Energy Storage

Energy storage is one of the core focus of our research, particularly in the areas of solid-state batteries and flow batteries. Our group employ a synergistic approach that combines DFT simulations with AI methodologies to accelerate the discovery and optimization of energy storage materials. In solid-state batteries, our efforts center on understanding lithium-ion transport, interfacial compatibility, and phase stability in solid electrolytes. By training AI models on DFT-derived data and experimental databases, we can efficiently predict new materials with superior ionic conductivity and enhanced stability. In the realm of flow batteries, we integrate theoretical modeling with experimental validation to guide the design of high-performance zinc-based electrodes. Our recent studies have demonstrated that theoretical insights can effectively inform the development of electrode architectures and surface modifications, leading to improved cycling stability and overall electrochemical performance.

Publication:

[1] Hu, Y.; Min, Z.; Zhu, G.; Zhang, Y.; Pei, Y.; Chen, C.; Sun, Y.*; Liang, G.*; Cheng, H.-M. Predeposited Lead Nucleation Sites Enable a Highly Reversible Zinc Electrode for Stable Zinc-Bromine Flow Batteries. Nature Communications 2025, 16 (1), 3255.

[2] Lu, B.; Min, Z.; Xiao, X.; Wang, B.; Chen, B.; Lu, G.; Liu, Y.; Mao, R.; Song, Y.; Zeng, X.-X.;Sun, Y.*; Yang, J.*; Zhou, G.* Recycled Tandem Catalysts Promising Ultralow Overpotential Li-CO2 Batteries. Advanced Materials 2024, 36 (1), 2309264.

Energy Conversion

To achieve carbon peaking and neutrality goals, developing efficient electrochemical energy conversion technologies is crucial. However, key reactions like water splitting (HER/OER) and CO₂ reduction (CO₂RR) involve complex multi-electron/proton transfers and interfacial effects, which hinder catalytic performance. Our group addresses these challenges by designing high-performance, low-cost electrocatalysts and uncovering their mechanisms and structure-activity relationships. We employ multi-scale theoretical simulations, integrating DFT, electronic/spin structure analysis, reaction pathways, high-throughput screening, and machine learning. These methods help us understand the coupling between atomic structure, electronic states, and catalytic behavior. Based on these insights, we develop strategies for structural regulation and activity enhancement, providing a theoretical foundation for rapid catalyst screening and performance prediction.

Publication:

[1] Ma, H.; Ye, X.; Li, X.; Xu, Z. J.*; Sun, Y.* Ferroelectric Polarization Effects of Single-Atom Catalysts on Water Oxidation.  Advanced Materials 2025, 2500285. 

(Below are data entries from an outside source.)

(* ===== verification/ObIndexOps.v ===== *)
(** * The operations on the chains

    Finding, creating, changing and removing a block entry in a well-formed index:
    each keeps the index well-formed and changes the entry it is about only. *)
From stdpp Require Import sorting.
From S2P Require Import Prelude Types Skiplist ObSlices ObSlicesRun ObIndex ObIndexSpec.

Section Ops.
Context {T A : Type} `{!UniqSkiplist OBSliceEntry T} `{!SliceAccount A}.
Implicit Types (ix : Index T A) (k : FSBlockKey) (p q : Z) (e : OBEntry T)
  (pre post l : list (Z * OBEntry T)).

(** At address [p] lives the entry of block [k] with these slices; [c] reclaims are
    going on. *)
Definition lives ix p k (c : Z) (t : T) : Prop := core <$> ix_obs ix !! p = Some (k, c, t).

Lemma lives_entry ix p k c t :
  lives ix p k c t ↔ ∃ e, ix_obs ix !! p = Some e ∧ core e = (k, c, t).
Proof using.
  unfold lives. rewrite fmap_Some. split; intros (e & ? & ?); eauto.
Qed.
Lemma lives_fun ix p k1 c1 t1 k2 c2 t2 :
  lives ix p k1 c1 t1 → lives ix p k2 c2 t2 → k1 = k2 ∧ c1 = c2 ∧ t1 = t2.
Proof using. unfold lives. intros -> [=]. auto. Qed.
Section Parse.
(** [split_string_ex(line, seperator, cols, max_count, ignore_empty)]: the line is the
    first [len] bytes of the buffer. *)
Variable split_string_ex : bytes → nat → Z → nat → bool → Cols.
(** [STORAGE_CFG.max_store_path_index], and whether [PATHS_BY_INDEX_PPTR] has an entry. *)
Variables (max_store_path_index : Z) (path_exists : Z → bool).
Implicit Types (mem : bytes) (cols : Cols).

(** [add_slice_set_fields]. *)
Definition add_slice_set_fields (record : SliceBinlogRecord) mem cols : Err SliceBinlogRecord :=
  check (length cols =? ADD_SLICE_EXPECT_FIELD_COUNT)%nat EINVAL;;
  off ← BINLOG_PARSE_INT cast32 mem cols BINLOG_COMMON_FIELD_INDEX_SLICE_OFFSET SPACE 0;
  len ← BINLOG_PARSE_INT cast32 mem cols BINLOG_COMMON_FIELD_INDEX_SLICE_LENGTH SPACE 1;
  path_index ← BINLOG_PARSE_INT cast32 mem cols ADD_SLICE_FIELD_INDEX_SPACE_PATH_INDEX SPACE 0;
  check (path_index <=? max_store_path_index) EINVAL;;
  check (path_exists path_index) ENOENT;;
  id ← BINLOG_PARSE_INT int64 mem cols ADD_SLICE_FIELD_INDEX_SPACE_TRUNK_ID SPACE 1;
  subdir ← BINLOG_PARSE_INT int64 mem cols ADD_SLICE_FIELD_INDEX_SPACE_SUBDIR SPACE 1;
  offset ← BINLOG_PARSE_INT int64 mem cols ADD_SLICE_FIELD_INDEX_SPACE_OFFSET SPACE 0;
  size ← BINLOG_PARSE_INT int64 mem cols ADD_SLICE_FIELD_INDEX_SPACE_SIZE NEWLINE 0;
  mret (mkSliceRecord (sr_op_type record) (sr_slice_type record)
    (mkBlockSliceKey (bs_block (sr_bs_key record)) (mkSliceSize off len))
    (mkTrunkSpace path_index (mkTrunkId id subdir) offset size)).
(* ===== verification/BinlogThms.v ===== *)
(** * The binlogs can be read back

    Everything the update operations log is parsed back to what was logged, and every
    record fits its buffer. *)
From Stdlib Require Import Ascii.
From S2P Require Import Prelude Types Binlog BinlogSpec.

(** What is logged in the slice binlog. *)
Inductive SliceEvent :=
  | EvAddSlice (ob : FSBlockKey) (slice : OBSliceEntry)
  | EvDelSlice (bs_key : FSBlockSliceKeyInfo)
  | EvDelBlock (bkey : FSBlockKey).
Definition log_event (ev : SliceEvent) (current_time sn data_version source : Z)
    : bool → Z + WriterBuffer :=
  match ev with
  | EvAddSlice ob slice => slice_binlog_log_add_slice ob slice current_time sn data_version source
  | EvDelSlice bs_key => slice_binlog_log_del_slice bs_key current_time sn data_version source
  | EvDelBlock bkey => slice_binlog_log_del_block bkey current_time sn data_version source
  end.

Definition event_fields (ev : SliceEvent) (t dv src : Z) : list bytes :=
  match ev with
  | EvAddSlice ob s =>
      [dec t; dec_u64 dv; [src];
       [match se_type s with
        | OB_SLICE_TYPE_FILE => BINLOG_OP_TYPE_WRITE_SLICE
        | OB_SLICE_TYPE_ALLOC => BINLOG_OP_TYPE_ALLOC_SLICE end];
       dec (bk_oid ob); dec (bk_offset ob); dec (soff s); dec (slen s); dec (sp_store (se_space s));
       dec (ti_id (sp_id_info (se_space s))); dec (ti_subdir (sp_id_info (se_space s)));
       dec (sp_offset (se_space s)); dec (sp_size (se_space s))]
  | EvDelSlice bs =>
      [dec t; dec_u64 dv; [src]; [BINLOG_OP_TYPE_DEL_SLICE]; dec (bk_oid (bs_block bs));
       dec (bk_offset (bs_block bs)); dec (ss_offset (bs_slice bs)); dec (ss_length (bs_slice bs))]
  | EvDelBlock k =>
      [dec t; dec_u64 dv; [src]; [BINLOG_OP_TYPE_DEL_BLOCK]; dec (bk_oid k); dec (bk_offset k)]
  end.
Lemma log_event_fields ev t sn dv src :
  log_event ev t sn dv src true = inr (mkWbuffer dv sn (sprintf_line (event_fields ev t dv src))).
Proof. by destruct ev. Qed.

(** A record that says what an event says. *)
Definition record_of (ev : SliceEvent) (r : SliceBinlogRecord) : Prop :=
  match ev with
  | EvAddSlice ob s =>
      r = mkSliceRecord (match se_type s with
                         | OB_SLICE_TYPE_FILE => BINLOG_OP_TYPE_WRITE_SLICE
                         | OB_SLICE_TYPE_ALLOC => BINLOG_OP_TYPE_ALLOC_SLICE end)
            (se_type s) (mkBlockSliceKey ob (se_ssize s)) (se_space s)
  | EvDelSlice bs => sr_op_type r = BINLOG_OP_TYPE_DEL_SLICE ∧ sr_bs_key r = bs
  | EvDelBlock k => sr_op_type r = BINLOG_OP_TYPE_DEL_BLOCK ∧ bs_block (sr_bs_key r) = k
  end.

(** ** What the server's values satisfy *)
Definition key_logged (k : FSBlockKey) : Prop :=
  key_ok k ∧ 1 <= bk_oid k < 2 ^ 63 ∧ 0 <= bk_offset k < 2 ^ 63.
Definition ssize_logged (ss : FSSliceSize) : Prop :=
  0 <= ss_offset ss < 2 ^ 31 ∧ 1 <= ss_length ss < 2 ^ 31.
Definition space_logged (max_store_path_index : Z) (path_exists : Z → bool)
    (sp : FSTrunkSpaceInfo) : Prop :=
  0 <= sp_store sp <= max_store_path_index ∧ path_exists (sp_store sp) = true ∧
  1 <= ti_id (sp_id_info sp) < 2 ^ 63 ∧ 1 <= ti_subdir (sp_id_info sp) < 2 ^ 63 ∧
  0 <= sp_offset sp < 2 ^ 63 ∧ 0 <= sp_size sp < 2 ^ 63.
Definition event_logged max_store_path_index path_exists (ev : SliceEvent) : Prop :=
  match ev with
  | EvAddSlice ob s => key_logged ob ∧ ssize_logged (se_ssize s) ∧
      space_logged max_store_path_index path_exists (se_space s)
  | EvDelSlice bs => key_logged (bs_block bs) ∧ ssize_logged (bs_slice bs)
  | EvDelBlock k => key_logged k
  end.

(** ** One line *)
Lemma check_true b e {B} (m : Err B) r : b = true → m = r → (check b e ;; m) = r.
Proof. by intros -> <-. Qed.
Lemma parse_bind {B} cast sep fields rest i n endchr min_val (k : Z → Err B) r :
  fields !! i = Some (dec n) → in_int64 n → cast n = n → min_val <= n →
  isdigit endchr = false →
  (endchr = if (S i =? length fields)%nat then hd (-1) rest else sep) → k n = r →
  mbind (M := Err) k
    (BINLOG_PARSE_INT cast (join sep fields ++ rest) (field_cols 0 fields) i endchr min_val) = r.
Proof. intros ?????? <-. by rewrite (parse_int_ok cast sep fields rest i n). Qed.

Lemma chars_clean : Forall (λ c, clean [c])
  [BINLOG_OP_TYPE_WRITE_SLICE; BINLOG_OP_TYPE_ALLOC_SLICE; BINLOG_OP_TYPE_DEL_SLICE;
   BINLOG_OP_TYPE_DEL_BLOCK; BINLOG_OP_TYPE_NO_OP].
Proof. repeat constructor; try done; by intros ?%list_elem_of_singleton. Qed.
Lemma event_fields_clean ev t dv src : clean [src] → Forall clean (event_fields ev t dv src).
Proof.
  intros Hs. pose proof chars_clean as Hc.
  repeat (apply Forall_cons in Hc as [? Hc]).
  destruct ev; repeat (constructor; [first [apply dec_clean|assumption|by destruct (se_type slice)]|]);
    constructor.
Qed.
Lemma clean_split fields : Forall clean fields → Forall (λ f, f ≠ [] ∧ SPACE ∉ f) fields.
Proof. intros H. eapply Forall_impl; [exact H|]. by intros f (? & ? & _). Qed.

(** Read the next column: the fields are known, so the column and the character behind
    it are found by computation. *)
Ltac parse_field :=
  eapply parse_bind;
    [reflexivity|unfold in_int64, soff, slen; lia
    |first [reflexivity|apply cast32_id; unfold in_int32, soff, slen; lia]
    |unfold soff, slen; lia|reflexivity|reflexivity|].
Ltac parse_check := eapply check_true; [first [reflexivity|assumption|lia]|].

Section Roundtrip.
Context (split_string_ex : bytes → nat → Z → nat → bool → Cols) (Hsplit : split_spec split_string_ex).
Context (max_store_path_index : Z) (path_exists : Z → bool) (Hmax : max_store_path_index < 2 ^ 31).

Lemma add_slice_set_fields_ok r ob s t dv src rest :
  ssize_logged (se_ssize s) → space_logged max_store_path_index path_exists (se_space s) →
  let fields := event_fields (EvAddSlice ob s) t dv src in
  add_slice_set_fields max_store_path_index path_exists r
    (join SPACE fields ++ NEWLINE :: rest) (field_cols 0 fields)
  = inr (mkSliceRecord (sr_op_type r) (sr_slice_type r)
      (mkBlockSliceKey (bs_block (sr_bs_key r)) (se_ssize s)) (se_space s)).
Proof.
  intros [? ?] (? & ? & ? & ? & ? & ?) fields. unfold add_slice_set_fields.
  parse_check. do 3 parse_field. do 2 parse_check. do 4 parse_field.
  destruct s as [? ? ? [] [? [] ? ?]]. done.
Qed.

Lemma slice_parse_line_ok ev t dv src r rest :
  event_logged max_store_path_index path_exists ev → clean [src] →
  let line := join SPACE (event_fields ev t dv src) in
  ∃ r', slice_parse_line split_string_ex max_store_path_index path_exists
          (line ++ NEWLINE :: rest) (length line) r = inr r' ∧ record_of ev r'.
Proof.
  intros Hev Hsrc line. unfold slice_parse_line.
  pose proof (event_fields_clean ev t dv src Hsrc) as Hcl.
  assert (Hne : event_fields ev t dv src ≠ []) by (by destruct ev).
  assert (Hlen : (length (event_fields ev t dv src) <= MAX_BINLOG_FIELD_COUNT)%nat)
    by (destruct ev; vm_compute; lia).
  unfold line. rewrite Hsplit by (done || by apply clean_split). cbv zeta.
  assert (Hk : ∀ k, key_logged k → fs_calc_block_hashcode (bk_oid k) (bk_offset k) = k).
  { intros k (Hk & _). symmetry. exact Hk. }
  destruct ev as [ob s|bs|k].
  - destruct Hev as ((Hob & ? & ?) & Hss & Hsp). eexists. split; [|reflexivity]. parse_check.
    rewrite (col_char_ok SPACE _ _ _ (match se_type s with
      | OB_SLICE_TYPE_FILE => BINLOG_OP_TYPE_WRITE_SLICE
      | OB_SLICE_TYPE_ALLOC => BINLOG_OP_TYPE_ALLOC_SLICE end)) by done.
    parse_field. eapply parse_bind; [reflexivity|unfold in_int64; lia|reflexivity|lia
      |by destruct (se_type s)|by destruct (se_type s)|].
    rewrite Hk by done. rewrite !add_slice_set_fields_ok by done. by destruct (se_type s).
  - destruct Hev as ((Hob & ? & ?) & ? & ?). eexists. split.
    { parse_check. rewrite (col_char_ok SPACE _ _ _ BINLOG_OP_TYPE_DEL_SLICE) by done.
      do 2 parse_field. rewrite Hk by done. unfold del_slice_set_fields. simpl Z.eqb. cbv iota.
      parse_check. do 2 parse_field. reflexivity. }
    split; [done|]. by destruct bs as [? []].
  - destruct Hev as (Hob & ? & ?). eexists. split.
    { parse_check. rewrite (col_char_ok SPACE _ _ _ BINLOG_OP_TYPE_DEL_BLOCK) by done.
      do 2 parse_field. rewrite Hk by done. reflexivity. }
    done.
Qed.

(** An entry of the log: the event with its time, number, data version and source. *)
Definition LogEntry : Type := SliceEvent * (Z * Z * Z * Z).
Definition entry_logged (e : LogEntry) : Prop :=
  event_logged max_store_path_index path_exists e.1 ∧ clean [e.2.2].
Definition entry_line (e : LogEntry) : bytes :=
  let '(ev, (t, sn, dv, src)) := e in
  match log_event ev t sn dv src true with inr wb => wb_buff wb | inl _ => [] end.

Lemma entry_line_eq ev t sn dv src :
  entry_line (ev, (t, sn, dv, src)) = join SPACE (event_fields ev t dv src) ++ [NEWLINE].
Proof. unfold entry_line. by rewrite log_event_fields. Qed.

Lemma drop_line (l : bytes) c rest : drop (S (length l)) (l ++ c :: rest) = rest.
Proof. induction l; done. Qed.
Lemma memchr_none s : NEWLINE ∉ s → memchr NEWLINE s = None.
Proof.
  induction s as [|c s IH]; [done|]. rewrite not_elem_of_cons. intros [Hc Hs]. simpl.
  destruct (Z.eqb_spec c NEWLINE); [congruence|]. by rewrite IH.
Qed.

(** The records [parse_buffer] has at its disposal. *)
Definition nodes (freelist : list SliceBinlogRecord) (more : list (list SliceBinlogRecord)) : nat :=
  length (freelist ++ concat more).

[2] Chen, Z.; Li, X.; Ma, H.; Zhang, Y.; Peng, J.*; Ma, T.; Cheng, Z.; Gracia, J.;Sun, Y.*; Xu, Z. J.* Spin-Dependent Electrocatalysis. National Science Review 2024, 11 (9), nwae314.

[3]Sun, Y.; Wang, J.; Xi, S.; Shen, J.; Luo, S.; Ge, J.; Sun, S.; Chen, Y.; Hanna, J. V.; Li, S.; Wang, X.; Xu, Z. J.* Navigating Surface Reconstruction of Spinel Oxides for Electrochemical Water Oxidation. Nature Communications 2023, 14 (1), 2467.

Energy Generation

Developing sustainable and efficient energy generation systems is a key challenge in the fields of materials science and catalysis. Our group addresses this challenge through the design of advanced functional materials, with a particular emphasis on perovskite solar cells (PSCs). Specifically, we focus on tin halide perovskites and inverted PSC architectures as promising candidates for next-generation solar technologies that are low-cost, stable, and high-performing. To accelerate innovation, we integrate DFT calculations with artificial intelligence (AI) techniques to enhance both modeling accuracy and predictive capability. This strategy allows us to gain a deeper understanding of the structure-property relationships that govern PSC performance. Our work contributes to the development of PSCs with improved efficiency, long-term stability, and scalability for real-world applications.

Publication:

[1] Ye, X.; Yuan, W.; Fu, P.; Yang, X.; Chu, X.; Bai, Y.;Sun, Y.*; Cheng, H. -M.* A Full-process Artificial Intelligence Framework for Perovskite Solar Cells. Science China Materials 2025, DOI: 10.1007/s40843-025-3416-3.